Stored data
(** ** Handlers *)

(** Pushing [bs] leaves them in order below the old stack pointer. *)
Lemma push_spec sp m bs :
  Z.of_nat (length bs) ≤ sp < 2 ^ 64 →
  (push (sp, m) bs).1 = sp - Z.of_nat (length bs) ∧
  (∀ i b, bs !! i = Some b → (push (sp, m) bs).2 (sp - Z.of_nat (length bs) + Z.of_nat i) = b) ∧
  (∀ a, a < sp - Z.of_nat (length bs) ∨ sp ≤ a → (push (sp, m) bs).2 a = m a).
Proof.
  unfold push. induction bs as [|b bs IH]; [cbn; intros; split_and!; [lia|done|done]|]. intros Hb. rewrite length_cons in *. cbn [rev].
  rewrite foldl_app. cbn [foldl]. destruct IH as (H1 & H2 & H3); [lia|]. set (r := foldl push_byte (sp, m) (rev bs)) in *.
  unfold push_byte. cbn [fst snd]. rewrite H1. rewrite wrap_small by lia.
  assert (Ha : sp - Z.of_nat (length bs) - 1 = sp - Z.of_nat (S (length bs))) by lia. rewrite Ha. split_and!; [done| |].
  - intros [|i] x Hx; cbn in Hx.
    + injection Hx as ->. rewrite Z.add_0_r. by rewrite fn_lookup_insert.
    + rewrite fn_lookup_insert_ne by lia. rewrite <-(H2 i x Hx). f_equal. lia.
  - intros a Hx. rewrite fn_lookup_insert_ne by lia. apply H3. lia.
Qed.

Lemma handle_user tr current info e act :
  get_sigaction (m_signals e) (si_signo info) = Done (Some act) → action act = SIG_USER →
  handleSignal tr current info e =
    (when (negb current) lock_acquire;;
     t ← gets thread;
     (if (m_busy t =? 0) && negb (in_signal t) then enterSignal tr info
      else upd (λ t, with_pending (m_pending_signals t ++ [info]) t));;
     when (negb current) lock_release) e.
Proof.
  intros Hg Ha. unfold handleSignal. rewrite run_bind. cbn [gets fst snd]. rewrite run_bind, Hg. change (lift (Done (Some act)) e) with (@Done (option sigaction * env) (Some act, e)).
  cbn [fst snd]. rewrite run_bind. change (lift (Done act) e) with (@Done (sigaction * env) (act, e)). cbn [fst snd]. by rewrite Ha.
Qed.
(** What the [do ... while] loop of a cloud slot computes when it is
    entered with [attempts = a]: it leaves with [a < attempts <= 10], the
    draw it returns is the one of pass [attempts - 1], every earlier pass
    drew an overlapping cloud, and leaving before the tenth pass means the
    last draw does not overlap. *)
Lemma placeCloud_spec fuel (clouds : list CloudFormation)
    chunkX chunkY seed i (a : Z) :
  (0 <= a < maxAttempts)%Z -> (maxAttempts - a <= Z.of_nat fuel + 1)%Z ->
  let '(centerX, centerY, radius, attempts) :=
    placeCloud fuel clouds chunkX chunkY seed i a in
  (a < attempts <= maxAttempts)%Z /\
  (centerX, centerY, radius) = cloudDraw chunkX chunkY seed i (attempts - 1) /\
  (forall k, (a <= k < attempts - 1)%Z ->
     let '(x, y, r) := cloudDraw chunkX chunkY seed i k in
     checkOverlap clouds x y r = true) /\
  ((attempts < maxAttempts)%Z -> checkOverlap clouds centerX centerY radius = false).
Proof.
  revert a. induction fuel as [|fuel IH]; intros a Ha Hfuel;
    cbn [placeCloud];
    destruct (cloudDraw chunkX chunkY seed i a) as [[cx cy] r] eqn:Hdraw;
    destruct (checkOverlap clouds cx cy r) eqn:Hov; cbn [andb];
    try destruct (Z.ltb_spec (a + 1) maxAttempts) as [Hlt|Hge].
  all: try (unfold maxAttempts in *; lia).
  all: try (replace (a + 1 - 1)%Z with a by lia; rewrite Hdraw;
            split; [unfold maxAttempts in *; lia|];
            split; [done|]; split; [intros k Hk; lia|]; try done;
            intros; unfold maxAttempts in *; lia).
  specialize (IH (a + 1)%Z ltac:(unfold maxAttempts in *; lia)
                 ltac:(unfold maxAttempts in *; lia)).
  destruct (placeCloud fuel clouds chunkX chunkY seed i (a + 1))
    as [[[cx' cy'] r'] att].
  destruct IH as (Hatt & Hlast & Hprev & Hfree).
  split; [lia|]. split; [done|]. split; [|done].
  intros k Hk. destruct (decide (k = a)) as [->|Hne].
  - by rewrite Hdraw.
  - apply Hprev. lia.
Qed.

(** The fuel of [placeCloud] is never the reason the loop stops: any two
    amounts of fuel that cover the passes left give the same result. *)
Lemma placeCloud_fuel fuel1 fuel2 (clouds : list CloudFormation)
    chunkX chunkY seed i (a : Z) :
  (0 <= a)%Z ->
  (maxAttempts - a <= Z.of_nat fuel1 + 1)%Z ->
  (maxAttempts - a <= Z.of_nat fuel2 + 1)%Z ->
  placeCloud fuel1 clouds chunkX chunkY seed i a
  = placeCloud fuel2 clouds chunkX chunkY seed i a.
Proof.
  revert fuel2 a. induction fuel1 as [|fuel1 IH]; intros [|fuel2] a Ha H1 H2;
    cbn [placeCloud];
    destruct (cloudDraw chunkX chunkY seed i a) as [[cx cy] r];
    destruct (checkOverlap clouds cx cy r); cbn [andb]; try done;
    destruct (Z.ltb_spec (a + 1) maxAttempts) as [Hlt|Hge]; try done;
    try (unfold maxAttempts in *; lia).
  apply IH; unfold maxAttempts in *; lia.
Qed.

Lemma cloudsApart_snoc (clouds : list CloudFormation) (c : CloudFormation) :
  cloudsApart clouds ->
  checkOverlap clouds (cloud_centerX c) (cloud_centerY c) (cloud_radius c)
    = false ->
  cloudsApart (clouds ++ [c]).
Proof.
  intros Hall Hfree j k c1 c2 Hjk Hj Hk.
  pose proof (proj1 (checkOverlap_false _ _ _ _) Hfree) as Hnew.
  destruct (decide (j < length clouds)%nat) as [Hjl|Hjl];
    destruct (decide (k < length clouds)%nat) as [Hkl|Hkl].
  - rewrite lookup_app_l in Hj, Hk by done. by eapply Hall.
  - rewrite lookup_app_l in Hj by done.
    rewrite lookup_app_r in Hk by lia.
    apply list_lookup_singleton_Some in Hk as [_ <-].
    apply list_elem_of_lookup_2, list_elem_of_In in Hj.
    specialize (Hnew c1 Hj). rewrite distance_sym. lra.
  - rewrite lookup_app_l in Hk by done.
    rewrite lookup_app_r in Hj by lia.
    apply list_lookup_singleton_Some in Hj as [_ <-].
    apply list_elem_of_lookup_2, list_elem_of_In in Hk.
    specialize (Hnew c2 Hk). lra.
  - rewrite lookup_app_r in Hj, Hk by lia.
    apply list_lookup_singleton_Some in Hj as [Hj _].
    apply list_lookup_singleton_Some in Hk as [Hk _]. lia.
Qed.
Fixpoint decimal_of (acc : N) (s : string) : option N :=
  match s with
  | EmptyString => Some acc
  | String c s' =>
      match digit_of c with
      | Some d => decimal_of (10 * acc + d)%N s'
      | None => None
      end
  end.

Definition uint8_of (s : string) : option Byte.byte :=
  match s with
  | EmptyString => None
  | _ => match decimal_of 0%N s with
         | Some n => Byte.of_N n
         | None => None
         end
  end.

Fixpoint all_some {A : Type} (l : list (option A)) : option (list A) :=
  match l with
  | [] => Some []
  | Some a :: l' => option_map (cons a) (all_some l')
  | None :: _ => None
  end.

Definition strip_brackets (s : string) : option string :=
  match s with
  | String "[" rest =>
      match String.length rest with
      | O => None
      | S n => if String.eqb (substring n 1 rest) "]"
               then Some (substring 0 n rest) else None
      end
  | _ => None
  end.

(** A JSON array of numbers in [0, 255], written without spaces. *)
Definition json_Unmarshal_uint8 (s : string) : outcome (list Byte.byte) :=
  match strip_brackets s with
  | None => Err (Errorf "json: cannot unmarshal into Go value of type []uint8")
  | Some EmptyString => Ok []
  | Some inner =>
      match all_some (map uint8_of (split_on "," inner)) with
      | Some bs => Ok bs
      | None => Err (Errorf "json: cannot unmarshal into Go value of type []uint8")
      end
  end.

(** The public half of a 64-byte key: bytes 32 to 63.  Slicing a key
    shorter than 32 bytes panics; a longer one gives whatever is there,
    padded with zeros. *)
Definition PrivateKey_PublicKey (k : solana.PrivateKey) : option solana.PublicKey :=
  if (List.length k <? 32)%nat then None
  else Some (firstn 32 (skipn 32 k ++ repeat Byte.x00 32)).
(** * MiniFarm AI edge node: a shallow embedding of [minifarm_ai_main.py]

    The development follows the source file top to bottom:

    - [PyStr]      the string operations the code calls ([lower], [in],
                   [replace]);
    - [Py]         Python/JSON values, truthiness, [dict.get];
    - [Labels]     label correction and species extraction of [detect];
    - [IO]         the HTTP and clock interactions as an inductive
                   interaction type with a state-passing interpreter;
    - [Cse]        [get_latest_cin_json], [_load_config_from_cse] and
                   [_send_to_tinyiot];
    - [Scheduler]  one iteration of the loop of [MiniFarmAI.run];
    - [Stream]     [StreamingOutput.write] and the consumer loop of
                   [StreamingHandler.do_GET] as atomic steps under the
                   condition's lock;
    - [Examples]   the server [setup_resources.py] provisions, for the
                   examples.

    Strings are sequences of 8-bit characters (code points below 256). *)

From stdpp Require Import base decidable option list gmap sets strings pretty sorting.
From Stdlib Require Import ZArith QArith Ascii String Lia.

Local Close Scope Q_scope.
Local Open Scope string_scope.
Local Open Scope list_scope.

(** ** Python string operations *)

Module PyStr.

(** [str.lower] on one character: [A]-[Z] and the Latin-1 capitals
    (U+00C0 to U+00DE, the multiplication sign U+00D7 apart) move up by 32;
    every other character below 256 is unchanged. *)
Definition lower_char (c : ascii) : ascii :=
  let n := N_of_ascii c in
  if ((65 <=? n) && (n <=? 90))%N then ascii_of_N (n + 32)
  else if ((192 <=? n) && (n <=? 222) && negb (n =? 215))%N then ascii_of_N (n + 32)
  else c.

Fixpoint lower (s : string) : string :=
  match s with
  | EmptyString => EmptyString
  | String c s' => String (lower_char c) (lower s')
  end.

(** [s.startswith(p)], the test the substring search and the replacement
    repeat at each position. *)
Fixpoint startswith (s p : string) {struct p} : bool :=
  match p with
  | EmptyString => true
  | String a p' =>
      match s with
      | EmptyString => false
      | String b s' => Ascii.eqb a b && startswith s' p'
      end
  end.

(** [p in s]: [p] occurs in [s] at some position (the empty string occurs
    everywhere, also in the empty string). *)
Fixpoint contains (s p : string) : bool :=
  startswith s p ||
  match s with
  | EmptyString => false
  | String _ s' => contains s' p
  end.

(** [s.replace(old, new)] for a non-empty [old]: scan from the left; at an
    occurrence of [old] emit [new] and resume after the occurrence (the
    [skip] counter drops its remaining [len(old) - 1] characters), otherwise
    copy one character. *)
Fixpoint replace_from (skip : nat) (s old new : string) : string :=
  match s with
  | EmptyString => EmptyString
  | String c s' =>
      match skip with
      | S k => replace_from k s' old new
      | O =>
          if startswith s old
          then new +:+ replace_from (String.length old - 1) s' old new
          else String c (replace_from 0 s' old new)
      end
  end.

Definition replace (s old new : string) : string := replace_from 0 s old new.

Fixpoint drop (n : nat) (s : string) : string :=
  match n, s with
  | O, _ => s
  | S _, EmptyString => EmptyString
  | S k, String _ s' => drop k s'
  end.

(** The non-empty suffixes of a string, longest first. *)
Fixpoint tails (s : string) : list string :=
  match s with
  | EmptyString => []
  | String _ s' => s :: tails s'
  end.

End PyStr.

(** ** Python values *)

Module Py.

(** What [r.json()] and [json.loads] produce, and what the code builds as
    request payloads.  [VNone] is Python's [None] (JSON [null]).  JSON
    numbers are integers here: the code only tests a number for truthiness
    and for its type, which do not tell a float from an int. *)
#[warnings="-register-all"]
Inductive value : Type :=
| VNone
| VBool (b : bool)
| VInt (n : Z)
| VStr (s : string)
| VList (l : list value)
| VDict (d : list (string * value)).

(** A [dict] in insertion order. *)
Definition pydict : Type := list (string * value).

(** The exceptions the code can meet. *)
Inductive exn : Type :=
| Timeout            (* requests.exceptions.Timeout *)
| RequestException   (* any other transport error *)
| JSONDecodeError
| AttributeError
| TypeError.

Inductive outcome (A : Type) : Type :=
| Returned (a : A)
| Raised (e : exn).
Arguments Returned {A} a.
Arguments Raised {A} e.

Definition obind {A B} (o : outcome A) (f : A -> outcome B) : outcome B :=
  match o with
  | Returned a => f a
  | Raised e => Raised e
  end.

(** [bool(v)], as [not v] and [if v:] use it. *)
Definition truthy (v : value) : bool :=
  match v with
  | VNone => false
  | VBool b => b
  | VInt n => negb (n =? 0)%Z
  | VStr s => negb (String.eqb s "")
  | VList l => match l with [] => false | _ => true end
  | VDict d => match d with [] => false | _ => true end
  end.

(** [isinstance(v, dict)]. *)
Definition isinstance_dict (v : value) : bool :=
  match v with VDict _ => true | _ => false end.

(** [d.get(key)] on a dict: the first binding of [key]. *)
Fixpoint dict_get {V : Type} (d : list (string * V)) (key : string) : option V :=
  match d with
  | [] => None
  | (k, v) :: d' => if String.eqb k key then Some v else dict_get d' key
  end.

(** [d[key] = v]: an existing key keeps its place, a new key goes last. *)
Fixpoint dict_set {V : Type} (d : list (string * V)) (key : string) (v : V)
  : list (string * V) :=
  match d with
  | [] => [(key, v)]
  | (k, w) :: d' =>
      if String.eqb k key then (k, v) :: d' else (k, w) :: dict_set d' key v
  end.

(** [{k: v for k, v in items}]. *)
Definition dict_of_items {V : Type} (items : list (string * V)) : list (string * V) :=
  foldl (fun d kv => dict_set d kv.1 kv.2) [] items.

(** [x.get(key, default)] on an arbitrary value: only a dict has [get]. *)
Definition py_get (x : value) (key : string) (dflt : value) : outcome value :=
  match x with
  | VDict d => Returned (default dflt (dict_get d key))
  | _ => Raised AttributeError
  end.

(** [str(i)] for a non-negative index. *)
Definition str_of_nat (i : nat) : string := pretty i.

End Py.

(** ** Label processing of [detect] *)

Module Labels.
Import PyStr Py.

(** Lines 303-305: the typo fix applied to every detected label. *)
Definition correct_label (health_label : string) : string :=
  if contains health_label "poinsenttia"
  then replace health_label "poinsenttia" "poinsettia"
  else health_label.

(** [MiniFarmAI.extract_species_from_label]. *)
Definition extract_species_from_label (label : string) : string :=
  let label_lower := lower label in
  if contains label_lower "basil" || contains label_lower "bail" then "basil"
  else if contains label_lower "poin" then "poinsettia"
  else "unknown".

(** The loop of [detect] over the detected labels (lines 298-314), with the
    label of detection [i] as input: it fills [health_data] and
    [unique_species_set].  Boxes and confidences only reach the annotated
    image. *)
Fixpoint detect_loop (i : nat) (labels : list string)
    (health_data : pydict) (unique_species_set : gset string)
  : pydict * gset string :=
  match labels with
  | [] => (health_data, unique_species_set)
  | raw_label :: rest =>
      let health_label := correct_label raw_label in
      let health_data := dict_set health_data (str_of_nat i) (VStr health_label) in
      let species := extract_species_from_label health_label in
      let unique_species_set :=
        if String.eqb species "unknown" then unique_species_set
        else {[ species ]} ∪ unique_species_set in
      detect_loop (S i) rest health_data unique_species_set
  end.

(** [sorted(list(unique_species_set))]: the elements in lexicographic
    order. *)
Definition sorted (l : list string) : list string := merge_sort String.le l.

(** Line 317: [{str(idx): species for idx, species in enumerate(sorted(...))}]. *)
Definition species_data_of (unique_species_set : gset string) : pydict :=
  dict_of_items
    (imap (fun idx species => (str_of_nat idx, VStr species))
          (sorted (elements unique_species_set))).

(** The two maps [detect] hands to [_send_to_tinyiot]. *)
Definition detect_maps (labels : list string) : pydict * pydict :=
  let '(health_data, unique_species_set) := detect_loop 0 labels [] ∅ in
  (species_data_of unique_species_set, health_data).

(** The species names the loop collects from [labels]. *)
Definition unique_species (labels : list string) : gset string :=
  (detect_loop 0 labels [] ∅).2.

Definition species_data (labels : list string) : pydict := (detect_maps labels).1.
Definition health_data (labels : list string) : pydict := (detect_maps labels).2.

End Labels.

(** ** Interactions with the outside world *)

Module IO.
Import Py.

Definition headers : Type := list (string * string).

(** What the code reads of a [requests] response: [r.status_code] and
    [r.json()], which raises on a body that is not JSON. *)
Record response : Type := {
  status_code : Z;
  json : outcome value;
}.

(** A computation that talks to the CSE and reads the clock.  Each call
    either returns or raises, as the [try] blocks around it expect. *)
Inductive io (A : Type) : Type :=
| Ret (a : A)
| Get (url : string) (hdrs : headers) (timeout : Z)
      (k : outcome response -> io A)               (* requests.get *)
| Post (url : string) (hdrs : headers) (payload : value) (timeout : Z)
       (k : outcome response -> io A)              (* requests.post(json=payload) *)
| Strftime (fmt : string) (k : string -> io A)     (* datetime.now().strftime(fmt) *)
| TimeTime (k : Q -> io A).                            (* time.time() *)
Arguments Ret {A} a.
Arguments Get {A} url hdrs timeout k.
Arguments Post {A} url hdrs payload timeout k.
Arguments Strftime {A} fmt k.
Arguments TimeTime {A} k.

Fixpoint bind {A B : Type} (m : io A) (f : A -> io B) : io B :=
  match m with
  | Ret a => f a
  | Get url hdrs t k => Get url hdrs t (fun r => bind (k r) f)
  | Post url hdrs p t k => Post url hdrs p t (fun r => bind (k r) f)
  | Strftime fmt k => Strftime fmt (fun s => bind (k s) f)
  | TimeTime k => TimeTime (fun t => bind (k t) f)
  end.

(** Sequencing inside a [try] block: a raised exception skips the rest. *)
Definition try_bind {A B : Type} (m : io (outcome A)) (f : A -> io (outcome B))
  : io (outcome B) :=
  bind m (fun o => match o with
                   | Returned a => f a
                   | Raised e => Ret (Raised e)
                   end).

(** The HTTP requests of a run, with what each one got back. *)
Inductive event : Type :=
| EGet (url : string) (hdrs : headers) (timeout : Z) (result : outcome response)
| EPost (url : string) (hdrs : headers) (payload : value) (timeout : Z)
        (result : outcome response).

(** The outside world: a server and a clock over some state [W]. *)
Record world (W : Type) : Type := {
  requests_get : string -> headers -> Z -> W -> outcome response * W;
  requests_post : string -> headers -> value -> Z -> W -> outcome response * W;
  now_strftime : string -> W -> string * W;
  time_time : W -> Q * W;
}.
Arguments requests_get {W} _ _ _ _ _.
Arguments requests_post {W} _ _ _ _ _ _.
Arguments now_strftime {W} _ _ _.
Arguments time_time {W} _ _.

(** Running a computation against a world: the result, the final state and
    the HTTP requests made, oldest first. *)
Fixpoint run {W A : Type} (env : world W) (m : io A) (w : W) : A * W * list event :=
  match m with
  | Ret a => (a, w, [])
  | Get url hdrs t k =>
      let '(r, w1) := requests_get env url hdrs t w in
      let '(a, w2, tr) := run env (k r) w1 in
      (a, w2, EGet url hdrs t r :: tr)
  | Post url hdrs p t k =>
      let '(r, w1) := requests_post env url hdrs p t w in
      let '(a, w2, tr) := run env (k r) w1 in
      (a, w2, EPost url hdrs p t r :: tr)
  | Strftime fmt k =>
      let '(s, w1) := now_strftime env fmt w in run env (k s) w1
  | TimeTime k =>
      let '(t, w1) := time_time env w in run env (k t) w1
  end.

End IO.

(** ** The oneM2M client: config read, config resolution, upload *)

Module Cse.
Import Py IO.

Declare Scope io_scope.
Delimit Scope io_scope with io.
Notation "x <- m ; k" := (bind m (fun x => k))
  (at level 20, m at level 100, k at level 200, only parsing) : io_scope.
Notation "x <-! m ; k" := (try_bind m (fun x => k))
  (at level 20, m at level 100, k at level 200, only parsing) : io_scope.

Definition TINYIOT_URL : string := "http://YOUR_SERVER_IP:3000".
Definition AE_NAME : string := "TinyFarm".
Definition RASPI_ORIGIN : string := "SRaspberryPi_AI".

(** [self.config]: the dict literal of lines 211-218 has these six keys. *)
Record config : Type := {
  model_species_path : value;
  model_health_path : value;
  output_species : value;
  output_health : value;
  url_species : string;
  url_health : string;
}.

Section Client.

(** Library functions the client calls. *)
Variable json_loads : string -> option value.  (* None: JSONDecodeError *)
Variable json_dumps : value -> string.
Variable py_repr : value -> string.            (* str() of a list or a dict *)
Variable str_float : Q -> string.              (* str() of a float *)

(** [json.loads(x)]: only text can be decoded. *)
Definition py_json_loads (x : value) : outcome value :=
  match x with
  | VStr s =>
      match json_loads s with
      | Some v => Returned v
      | None => Raised JSONDecodeError
      end
  | _ => Raised TypeError
  end.

(** [f"{v}"]. *)
Definition py_format (v : value) : string :=
  match v with
  | VStr s => s
  | VNone => "None"
  | VBool true => "True"
  | VBool false => "False"
  | VInt n => pretty n
  | _ => py_repr v
  end.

• _Work item_
Write out every line of the entries that holds the word "substring".

• _Answer to this exercise_
      | S n => if String.eqb (substring n 1 rest) "]"
               then Some (substring 0 n rest) else None
(** [s.startswith(p)], the test the substring search and the replacement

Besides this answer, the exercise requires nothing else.